The Davies Research Centre, School of Animal and Veterinary Sciences, The University of Adelaide, Roseworthy SA 5371, Australia.
Robinson Research Institute,, The University of Adelaide, North Adelaide SA 5006, Australia.
Gigascience. 2024 Jan 2;13. doi: 10.1093/gigascience/giae061.
Most DNA methylation studies have used a single reference genome with little attention paid to the bias introduced due to the reference chosen. Reference genome artifacts and genetic variation, including single nucleotide polymorphisms (SNPs) and structural variants (SVs), can lead to differences in methylation sites (CpGs) between individuals of the same species. We analyzed whole-genome bisulfite sequencing data from the fetal liver of Angus (Bos taurus taurus), Brahman (Bos taurus indicus), and reciprocally crossed samples. Using reference genomes for each breed from the Bovine Pangenome Consortium, we investigated the influence of reference genome choice on the breed and parent-of-origin effects in methylome analyses.
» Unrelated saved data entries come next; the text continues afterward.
(* ===== verification/CrossChainSafety.v ===== *)
(** Cross-chain swaps under concurrency: what the service writes on a row comes from
    1Click's answers. The invariant [cross_ok] and the relation [cross_advanced]
    between worlds that every method keeps in any interleaving. *)

From S2P Require Import Prelude Text Units MerchantFee Intents ChainAddress Webhooks Programs IntentService EscrowStore EscrowJobs ChainSwapVenues ChainSwaps CrossChainNetworks CrossChainStore CrossChainSwaps.
From stdpp Require Import base tactics list option sets gmap strings sorting.
From Stdlib Require Import ZArith QArith_base Lia Ascii.

Open Scope Z_scope.

(** ** What a row keeps as it changes *)

(** A swap that ended keeps all but the hash its payer may still report. *)
Definition frozen (r r' : CrossChainSwap) : Prop :=
  xs_status r' = xs_status r /\ xs_providerStatus r' = xs_providerStatus r /\ xs_amountOut r' = xs_amountOut r
  /\ xs_refundedAmount r' = xs_refundedAmount r /\ xs_originTxHashes r' = xs_originTxHashes r
  /\ xs_destinationTxHashes r' = xs_destinationTxHashes r.
#[export] Instance frozen_preorder : PreOrder frozen.
Proof. unfold frozen. split; [by intros r|]. intros a b c H1 H2. naive_solver congruence. Qed.

Record cross_evolves (r r' : CrossChainSwap) : Prop := mkCrossEvolves {
  ce_terms : xs_terms r' = xs_terms r;
  ce_ended : isTerminal (xs_status r) = true -> frozen r r'
}.
#[export] Instance cross_evolves_preorder : PreOrder cross_evolves.
Proof.
  split; [intros r; by split|]. intros a b c [H1 H2] [H3 H4]. split; [congruence|]. intros H. specialize (H2 H).
  etransitivity; [exact H2|]. apply H4. destruct H2 as [-> _]. exact H.
Qed.

Record cross_advanced (s s' : CrossWorld) : Prop := mkCrossAdvanced {
  ca_history : xw_history s `prefix_of` xw_history s';
  ca_rows : forall i r, cross_swaps s !! i = Some r -> exists r', cross_swaps s' !! i = Some r' /\ cross_evolves r r';
  ca_clock : xw_clock s <= xw_clock s'
}.
#[export] Instance cross_advanced_preorder : PreOrder cross_advanced.
Proof.
  split.
  - intros s. split; [done|intros i r H; by exists r|lia].
  - intros s t u [H1 H2 H3] [H4 H5 H6]. split; [by etransitivity| |lia].
    intros i r H. destruct (H2 _ _ H) as (r1 & K1 & E1). destruct (H5 _ _ K1) as (r2 & K2 & E2). exists r2. split; [done|]. by etransitivity.
Qed.

Section safety.
Context `{CC : CrossChainCrypto} `{CONFIG : SwapConfig} `{NI : NearIntentsConfig} `{DRAWS : CrossDraws}.

(** ** What a row says *)

(** The row's deposit is what 1Click answered to a live quote on the row's terms. *)
Definition backed (h : list CrossEvent) (t : CrossTerms) : Prop :=
  exists q asset, Quoted q (xt_quote t) ∈ h
    /\ nq_dry q = false /\ nq_recipient q = xt_recipient t /\ nq_refundTo q = xt_refundTo t /\ nq_slippageTolerance q = xt_slippageBps t
    /\ nq_originAsset q = lg_assetId (xt_origin t) /\ nq_destinationAsset q = lg_assetId (xt_destination t)
    /\ (exists units, nq_amount q = toString units /\ xt_amountIn t = formatUnits units (lg_decimals (xt_origin t)))
    /\ qu_depositAddress (qr_quote (xt_quote t)) = Some (xt_depositAddress t) /\ qu_depositMemo (qr_quote (xt_quote t)) = xt_depositMemo t
    /\ leg_of asset = xt_origin t
    /\ depositLink (mkDeposit (xt_depositAddress t) (xt_depositMemo t) (xt_amountIn t) asset) = Ok (xt_depositUri t)
    /\ isCrossChainAddress (lg_chain (xt_destination t)) (xt_recipient t) = true
    /\ isCrossChainAddress (lg_chain (xt_origin t)) (xt_refundTo t) = true.

(** 1Click answered [a] of the row's deposit. *)
Definition answered_of (h : list CrossEvent) (t : CrossTerms) (a : NearIntentsStatusResponse) : Prop := reported t a ∈ h.

Definition told (h : list CrossEvent) (r : CrossChainSwap) (st : CrossChainSwapStatus) : Prop :=
  exists a p, answered_of h (xs_terms r) a /\ isProviderStatus (sr_status a) = Some p /\ PROVIDER_STATUS_MAP p = st.

Definition cross_standing (h : list CrossEvent) (clock : Z) (r : CrossChainSwap) : Prop :=
  match xs_status r with
  | AWAITING_DEPOSIT => True
  | X_EXPIRED => xt_expiresAt (xs_terms r) < clock
  | st => told h r st
  end.

(** An amount on the row is one 1Click gave. *)
Definition detailed (h : list CrossEvent) (t : CrossTerms) (units formatted : NearIntentsSwapDetails -> option string) (o : option string) : Prop :=
  forall v, o = Some v -> exists a d, answered_of h t a /\ sr_swapDetails a = Some d /\ formatted d = Some v /\ units d <> Some "0"%string.

Record cross_row_ok (h : list CrossEvent) (clock : Z) (r : CrossChainSwap) : Prop := mkCrossRowOk {
  cr_backed : backed h (xs_terms r);
  cr_standing : cross_standing h clock r;
  cr_amountOut : detailed h (xs_terms r) sd_amountOut sd_amountOutFormatted (xs_amountOut r);
  cr_refunded : detailed h (xs_terms r) sd_refundedAmount sd_refundedAmountFormatted (xs_refundedAmount r);
  cr_deposit : forall x, xs_depositTxHash r = Some x -> tr_isValid (cn_txId (CROSS_CHAIN_NETWORKS (lg_chain (xt_origin (xs_terms r))))) x = true
}.

Record cross_ok (s : CrossWorld) : Prop := mkCrossOk {
  co_id : forall i r, cross_swaps s !! i = Some r -> xt_id (xs_terms r) = i;
  co_rows : forall i r, cross_swaps s !! i = Some r -> cross_row_ok (xw_history s) (xw_clock s) r;
  co_unique : forall i j r r', cross_swaps s !! i = Some r -> cross_swaps s !! j = Some r' -> i <> j ->
    same_cross_key (xs_terms r) (xs_terms r') = false /\ same_deposit (xs_terms r) (xs_terms r') = false
}.

Abbreviation safe := (safe cross_ok cross_advanced).
Abbreviation ensures := (ensures cross_ok cross_advanced).

Lemma event_prefix (h h' : list CrossEvent) e : h `prefix_of` h' -> e ∈ h -> e ∈ h'.
Proof. intros [k ->] H. set_solver. Qed.

Lemma told_mono h h' r st : h `prefix_of` h' -> told h r st -> told h' r st.
Proof. intros Hp (a & p & H & ?). exists a, p. split; [by eapply event_prefix|done]. Qed.

Lemma detailed_mono h h' t units formatted o : h `prefix_of` h' -> detailed h t units formatted o -> detailed h' t units formatted o.
Proof. intros Hp H v Hv. destruct (H v Hv) as (a & d & Ha & ?). exists a, d. split; [by eapply event_prefix|done]. Qed.

Lemma cross_row_mono h h' c c' r : h `prefix_of` h' -> c <= c' -> cross_row_ok h c r -> cross_row_ok h' c' r.
Proof.
  intros Hp Hc [(q & asset & Hq & K) H2 H3 H4 H5]. split; try (eapply detailed_mono; [exact Hp|done]); [|..|done].
  - exists q, asset. split; [by eapply event_prefix|exact K].
  - unfold cross_standing in *. destruct (xs_status r); try done; try (by eapply told_mono). lia.
Qed.

(** ** Statements *)

Lemma same_cross_key_sym a b : same_cross_key a b = same_cross_key b a.
Proof.
  unfold same_cross_key. f_equal; [by apply bool_decide_ext|]. destruct (xt_idempotencyKey a), (xt_idempotencyKey b); try done. by apply bool_decide_ext.
Qed.
Lemma same_deposit_sym a b : same_deposit a b = same_deposit b a.
Proof.
  unfold same_deposit. f_equal; [by apply bool_decide_ext|]. destruct (xt_depositMemo a), (xt_depositMemo b); try done. by apply bool_decide_ext.
Qed.
Lemma runs_and {A} (m : result A) P Q : runs m P -> runs m Q -> runs m (fun a => P a /\ Q a).
Proof. by destruct m. Qed.

Lemma runs_Ok {A} (m : result A) P : runs m P <-> exists a, m = Ok a /\ P a.
Proof.
  destruct m as [a |]; simpl; [| naive_solver].
  split; [eauto | by intros (? & [= ->] & ?)].
Qed.

(** ** Counted loops

    [for (i = lo; i < hi; i++) body], the variables the body changes threaded
    through as a state, and its rule for invariants. *)
Fixpoint for_loop {S} (n : nat) (i : Z) (body : Z -> S -> result S) (st : S) : result S :=
  match n with
  | O => Ok st
  | Datatypes.S n => st ← body i st ; for_loop n (i + 1) body st
  end.

Definition for_range {S} (lo hi : Z) (body : Z -> S -> result S) (st : S) : result S :=
  for_loop (Z.to_nat (hi - lo)) lo body st.

Lemma for_range_inv {S} lo hi (body : Z -> S -> result S) st (I : Z -> S -> Prop) :
  lo <= hi -> I lo st ->
  (forall i st, lo <= i < hi -> I i st -> runs (body i st) (I (i + 1))) ->
  runs (for_range lo hi body st) (I hi).
Proof.
  intros Hle Hlo Hstep. unfold for_range.
  assert (H : forall n i st, lo <= i -> i + Z.of_nat n = hi -> I i st -> runs (for_loop n i body st) (I hi)).
  { induction n as [| n IH]; intros i st' Hi Hn HI; cbn [for_loop].
    - simpl. by replace hi with i by lia.
    - eapply runs_bind; [apply Hstep; [lia | done] |]. intros a Ha. apply IH; [lia | lia | done]. }
  apply H; [lia | lia | done].
Qed.

Lemma for_range_empty {S} lo hi (body : Z -> S -> result S) st : hi <= lo -> for_range lo hi body st = Ok st.
Proof. intros H. unfold for_range. by replace (Z.to_nat (hi - lo)) with 0%nat by lia. Qed.

(** ** Lemmas on 64-bit values *)
Lemma u64_small z : is_u64 z -> u64 z = z.
Proof. apply Z.mod_small. Qed.

Lemma u64_add_small x y : is_u64 (x + y) -> u64_add x y = x + y.
Proof. apply u64_small. Qed.

Lemma u64_sub_small x y : is_u64 (x - y) -> u64_sub x y = x - y.
Proof. apply u64_small. Qed.

Lemma u64_range z : is_u64 (u64 z).
Proof. apply Z.mod_pos_bound. reflexivity. Qed.

Lemma u64_idemp z : u64 (u64 z) = u64 z.
Proof. apply u64_small, u64_range. Qed.

Lemma P2PHASE_mod x n : 0 <= n -> P2PHASE x (2 ^ n) = x mod 2 ^ n.
Proof.
  intros Hn. unfold P2PHASE.
  rewrite Z.sub_1_r, <- Z.ones_equiv. by apply Z.land_ones.
Qed.
(** [avl_rotation]: the subtree that takes the place of [node], and whether
    it became shorter. *)
Definition avl_rotation {A} (node : tree A) (balance : Z) : result (tree A * bool) :=
  let left := if balance <? 0 then I0 else I1 in
  let right := flip left in
  let left_heavy := Z.shiftr balance 1 in
  let right_heavy := - left_heavy in
  match node, child left node with
  | Node _ nx _ _, Node child_bal cx _ _ =>
      let c := child left node in
      let nright := child right node in
      if negb (child_bal =? right_heavy) then
        let child_bal := child_bal + right_heavy in
        let cright := child right c in
        let node' := mk left (- child_bal) nx cright nright in
        Ok (mk left child_bal cx (child left c) node', child_bal =? 0)
      else
        match child right c with
        | Leaf => Panic
        | Node gb gx _ _ =>
            let gchild := child right c in
            let gleft := child left gchild in
            let gright := child right gchild in
            let node' := mk left (if gb =? left_heavy then right_heavy else 0) nx gright nright in
            let child' := mk left (if gb =? right_heavy then left_heavy else 0) cx
                             (child left c) gleft in
            Ok (mk left 0 gx child' node', true)
        end
  | _, _ => Panic
  end.

(** The loop of [avl_insert] that backs up the tree; [t] has grown. *)
Fixpoint avl_insert_up {A} (c : ctx A) (t : tree A) : result (tree A) :=
  match c with
  | [] => Ok t
  | f :: c' =>
      let old_balance := fr_bal f in
      let new_balance := old_balance + avl_child2balance (fr_child f) in
      if new_balance =? 0 then Ok (plug c' (refill f 0 t))
      else if negb (old_balance =? 0) then
        '(t', _) ← avl_rotation (refill f old_balance t) new_balance ; Ok (plug c' t')
      else avl_insert_up c' (refill f new_balance t)
  end.

(** The loop of [avl_remove]; [t] has become shorter. *)
Fixpoint avl_remove_up {A} (c : ctx A) (t : tree A) : result (tree A) :=
  match c with
  | [] => Ok t
  | f :: c' =>
      let old_balance := fr_bal f in
      let new_balance := old_balance - avl_child2balance (fr_child f) in
      if old_balance =? 0 then Ok (plug c' (refill f new_balance t))
      else if new_balance =? 0 then avl_remove_up c' (refill f new_balance t)
      else
        '(t', shorter) ← avl_rotation (refill f old_balance t) new_balance ;
        if (shorter : bool) then avl_remove_up c' t' else Ok (plug c' t')
  end.

Section pointers.
Context {A : Type} `{!EqDecision A}.

(** The node a pointer stands for, with its parents. *)
Fixpoint locate (x : A) (t : tree A) (c : ctx A) : option (ctx A * tree A) :=
  match t with
  | Leaf => None
  | Node b y c0 c1 =>
      if decide (x = y) then Some (c, t)
      else match locate x c0 (Frame I0 b y c1 :: c) with
           | Some p => Some p
           | None => locate x c1 (Frame I1 b y c0 :: c)
           end
  end.

(** [avl_walk]: the neighbour of [oldnode] on the side [left]. *)
Definition avl_walk (t : avl_tree A) (oldnode : A) (left : ix) : result (option A) :=
  '(c, node) ← deref (locate oldnode (avl_root t) []) ;
  let right := flip left in
  if negb (is_leaf (child left node)) then
    Ok (data_of (descend right (child left node) []).2)
  else Ok (climb right c).

Definition AVL_NEXT (t : avl_tree A) (x : A) : result (option A) := avl_walk t x AVL_AFTER.
Definition AVL_PREV (t : avl_tree A) (x : A) : result (option A) := avl_walk t x AVL_BEFORE.

Definition avl_nearest (t : avl_tree A) (w : avl_index A) (direction : ix) : result (option A) :=
  match ix_node w with
  | None => VERIFY (is_leaf (avl_root t)) ;; Ok None
  | Some data =>
      if negb (bool_decide (ix_child w = direction)) then Ok (Some data)
      else avl_walk t data direction
  end.

Definition avl_insert (t : avl_tree A) (new_data : A) (w : avl_index A) : result (avl_tree A) :=
  let n := u64_add (avl_numnodes t) 1 in
  let node := Node 0 new_data Leaf Leaf in
  match ix_node w with
  | None => VERIFY (is_leaf (avl_root t)) ;; Ok (MkTree node n)
  | Some p =>
      '(c, parent) ← deref (locate p (avl_root t) []) ;
      VERIFY (is_leaf (child (ix_child w) parent)) ;;
      match parent with
      | Leaf => Panic
      | Node b x _ _ =>
          root ← avl_insert_up (Frame (ix_child w) b x (child (flip (ix_child w)) parent) :: c) node ;
          Ok (MkTree root n)
      end
  end.

(** The ordering check of a DEBUG kernel: [new_data] belongs on the side
    [which] of [n]. *)
Definition here_check (compar : A -> A -> Z) (new_data : A) (which : ix) (n : A) : bool :=
  let diff := compar new_data n in
  (-1 <=? diff) && (diff <=? 1) && negb (diff =? 0) &&
  bool_decide (which = if 0 <? diff then I1 else I0).

(** The walk of [avl_insert_here] down the children [i], with its checks. *)
Fixpoint insert_here_loop (check : A -> bool) (i : ix) (t : tree A) : result A :=
  match t with
  | Leaf => Panic
  | Node _ x c0 c1 =>
      VERIFY (check x) ;;
      match i with
      | I0 => if is_leaf c0 then Ok x else insert_here_loop check i c0
      | I1 => if is_leaf c1 then Ok x else insert_here_loop check i c1
      end
  end.

Definition avl_insert_here (compar : A -> A -> Z) (t : avl_tree A) (new_data here : A)
    (direction : ix) : result (avl_tree A) :=
  '(_, node) ← deref (locate here (avl_root t) []) ;
  VERIFY (here_check compar new_data direction here) ;;
  if negb (is_leaf (child direction node)) then
    let which := flip direction in
    p ← insert_here_loop (here_check compar new_data which) which (child direction node) ;
    avl_insert t new_data (MkIndex (Some p) which)
  else avl_insert t new_data (MkIndex (Some here) direction).

Definition avl_add (compar : A -> A -> Z) (t : avl_tree A) (new_node : A) : result (avl_tree A) :=
  r ← avl_find (compar new_node) t ;
  match r with
  | inl _ => Panic
  | inr w => avl_insert t new_node w
  end.

(** The common tail of [avl_remove]: unlink a node with at most one child. *)
Definition avl_unlink (t : avl_tree A) (c : ctx A) (delete : tree A) : result (avl_tree A) :=
  VERIFY (0 <? avl_numnodes t) ;;
  let n := u64_sub (avl_numnodes t) 1 in
  let node := if negb (is_leaf (child I0 delete)) then child I0 delete else child I1 delete in
  root ← avl_remove_up c node ;
  Ok (MkTree root n).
Our findings revealed that ∼75% of CpG sites were shared between Angus and Brahman, ∼5% were breed specific, and ∼20% were unresolved. We demonstrated up to ∼2% quantification bias in global methylation when an incorrect reference genome was used. Furthermore, we found that SNPs impacted CpGs 13 times more than other autosomal sites (P < $5 \times {10}^{ - 324}$) and SVs contained 1.18 times (P < $5 \times {10}^{ - 324}$) more CpGs than non-SVs. We found a poor overlap between differentially methylated regions (DMRs) and differentially expressed genes (DEGs) and suggest that DMRs may be impacting enhancers that target these DEGs. DMRs overlapped with imprinted genes, of which 1, DGAT1, which is important for fat metabolism and weight gain, was found in the breed-specific and sire-of-origin comparisons.
This work demonstrates the need to consider reference genome effects to explore genetic and epigenetic differences accurately and identify DMRs involved in controlling certain genes.
大多数 DNA 甲基化研究都使用单一的参考基因组,而很少关注由于所选参考基因组而引入的偏差。参考基因组的伪影和遗传变异,包括单核苷酸多态性(SNPs)和结构变异(SVs),会导致同一物种个体之间的甲基化位点(CpG)存在差异。我们分析了 Angus(Bos taurus taurus)、Brahman(Bos taurus indicus)胎儿肝脏的全基因组亚硫酸氢盐测序数据,以及正反交样本。使用牛泛基因组联盟(Bovine Pangenome Consortium)为每个品种提供的参考基因组,我们研究了参考基因组选择对甲基组分析中品种和亲本来源效应的影响。
我们的研究结果表明, Angus 和 Brahman 之间约有 75%的 CpG 位点是共享的,约有 5%是品种特异性的,约 20%是未解决的。我们发现,当使用错误的参考基因组时,全球甲基化的定量偏差高达约 2%。此外,我们发现 SNPs 对 CpG 的影响是其他常染色体位点的 13 倍(P < $5 \times {10}^{ - 324}$),SVs 比非-SVs 多包含 1.18 倍(P < $5 \times {10}^{ - 324}$)的 CpG。我们发现差异甲基化区域(DMRs)和差异表达基因(DEGs)之间的重叠较差,并提出 DMRs 可能影响针对这些 DEGs 的增强子。DMRs 与印迹基因重叠,其中 1 个,DGAT1,对脂肪代谢和体重增加很重要,在品种特异性和父本来源比较中都有发现。
这项工作表明,有必要考虑参考基因组的影响,以准确地探索遗传和表观遗传差异,并识别参与控制某些基因的 DMRs。